While behavioural assays that test the discrimination ability of the respective animals are the most informative about the salience of signals, such assays are laborious35 and sometimes unfeasible in practice. As an alternative, the potential for discrimination based on song has been evaluated by quantifying differences in arbitrary song traits. We suggest that a machine-learning approach can be particularly useful in this context. Although it also cannot replace a behavioural assay, such an approach has several advantages: it is arguably (1) more sensitive, (2) closer to an individual brain that distinguishes familiar from unfamiliar, and (3) less arbitrary than the conventional approach of quantifying some measurable characteristics of the signal. The main downside of a machine-learning approach is that it does not provide any information on the underlying properties of the song that differ and allow discrimination. Moreover, it is essential to ensure that background noise in the recordings is not confounded with population differences in song (see Methods).
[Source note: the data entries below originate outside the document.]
(** * Wild Whatcom dashboard: the data pipeline and its consumers

    A shallow embedding of the data-processing script described in the
    implementation plan ([scripts/process_data.py]: [clean_currency],
    [safe_float], [safe_divide], [load_summary_data],
    [calculate_sankey_data], [main]) and of the arithmetic done by the
    React pages ([calculateVariance], the payroll/operations split).

    Numbers.  Python floats are idealised as rationals ([Q]): the rounding
    of float arithmetic, NaN and the infinities are left out on the Python
    side, where every division is guarded or raises.  The conversion of a
    Python [int] by [float] is modelled exactly, with its rounding to 53
    bits and its [OverflowError].  JavaScript numbers keep their non-finite
    values (module [JS]), because an unguarded division there produces
    them.

    Strings.  A Python [str] is modelled as a string of 8-bit characters;
    the model agrees with Python on ASCII strings ([Str.is_ascii]), and
    the statements about cleaning and stripping are made for those.

    Effects.  A Python function is a computation over a [World] (the csv
    files it can read, the lines printed, the output directory, the JSON
    files written) that returns a value or raises an exception. *)

From Stdlib Require Import ZArith QArith Qabs Qminmax List String Ascii Bool Lia Lqa.
Import ListNotations.

Local Open Scope string_scope.
Local Open Scope Q_scope.

(** ** Python strings *)

Module Str.

(** [s.startswith(p)] *)
Definition startswith (p s : string) : bool := String.prefix p s.

(** [s.replace(c, '')] for a one-character [c]. *)
Fixpoint remove (c : ascii) (s : string) : string :=
  match s with
  | EmptyString => EmptyString
  | String a r => if Ascii.eqb a c then remove c r else String a (remove c r)
  end.

(** [str.isspace] on the ASCII range: tab, line feed, vertical tab, form
    feed, carriage return, the four separators 28..31 and the space. *)
Definition isspace (a : ascii) : bool :=
  let n := nat_of_ascii a in
  ((9 <=? n) && (n <=? 13) || (28 <=? n) && (n <=? 32))%nat.

Fixpoint lstrip (s : string) : string :=
  match s with
  | EmptyString => EmptyString
  | String a r => if isspace a then lstrip r else s
  end.

Definition reverse (s : string) : string :=
  string_of_list_ascii (rev (list_ascii_of_string s)).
It remains unclear why differences in song evoke such strong responses in the mate choice of zebra finches, reminiscent of language and cultural barriers in humans61. Preferences for natal dialects may arise as a by-product of mechanisms for species recognition62,63. Alternatively, female preferences for the local song dialect may help targeting males with knowledge of the local environment. Further work is needed to determine whether these preferences are fixed, how common such cryptic dialects are in passerines and whether they can lead to reproductive isolation and play a role in speciation.


Ethics oversight

This study was carried out within the frame of our housing and breeding permit (311.4-si) granted by the Landratsamt Starnberg, Germany. Attachment of backpacks was approved by the Regierung von Oberbayern, Germany (ROB-55-2-2532. Vet_02-17-211).

Study populations

We used four zebra finch populations that are genetically differentiated due to founder effects and selection (see Supplementary Fig. 1 & Fig. 2): two domesticated populations (D1 and D2) that have been maintained in captivity in Europe for about 150 years and two populations (W1 and W2) that have been taken from the wild about 10–30 years ago (see Supplementary Fig. 1). We ran all experiments in two independent replicates. We used individuals from populations D1 and W1 for replicate 1 and individuals from D2 and W2 for replicate 2.

Breeding experiment Generation 1

We created four groups of 36 individuals (9 males and 9 females from both a domesticated and a wild-derived population, two groups within each replicate) and put each group separately in an indoor aviary (5 m × 2.0 m × 2.5 m). All individuals had been reared normally by their genetic parents in similar breeding aviaries, were inexperienced (never mated before) and unfamiliar to all opposite-sex individuals. In replicate 1 (W1 – D1, starting December 2016), birds were 142 ± 32 days old at the start of the experiment (range: 101–191 days); in replicate 2 (W2 – D2, starting March 2017), birds were 241 ± 47 days old (range: 151–306 days). In each aviary, we provided nest material and nest boxes to stimulate breeding and observed pair-bonding behaviour for ca. 60 h spread over 14 days. Two observers recorded all instances of allopreening, sitting in bodily contact, and visiting a nest box together, which reflects pair bonding64.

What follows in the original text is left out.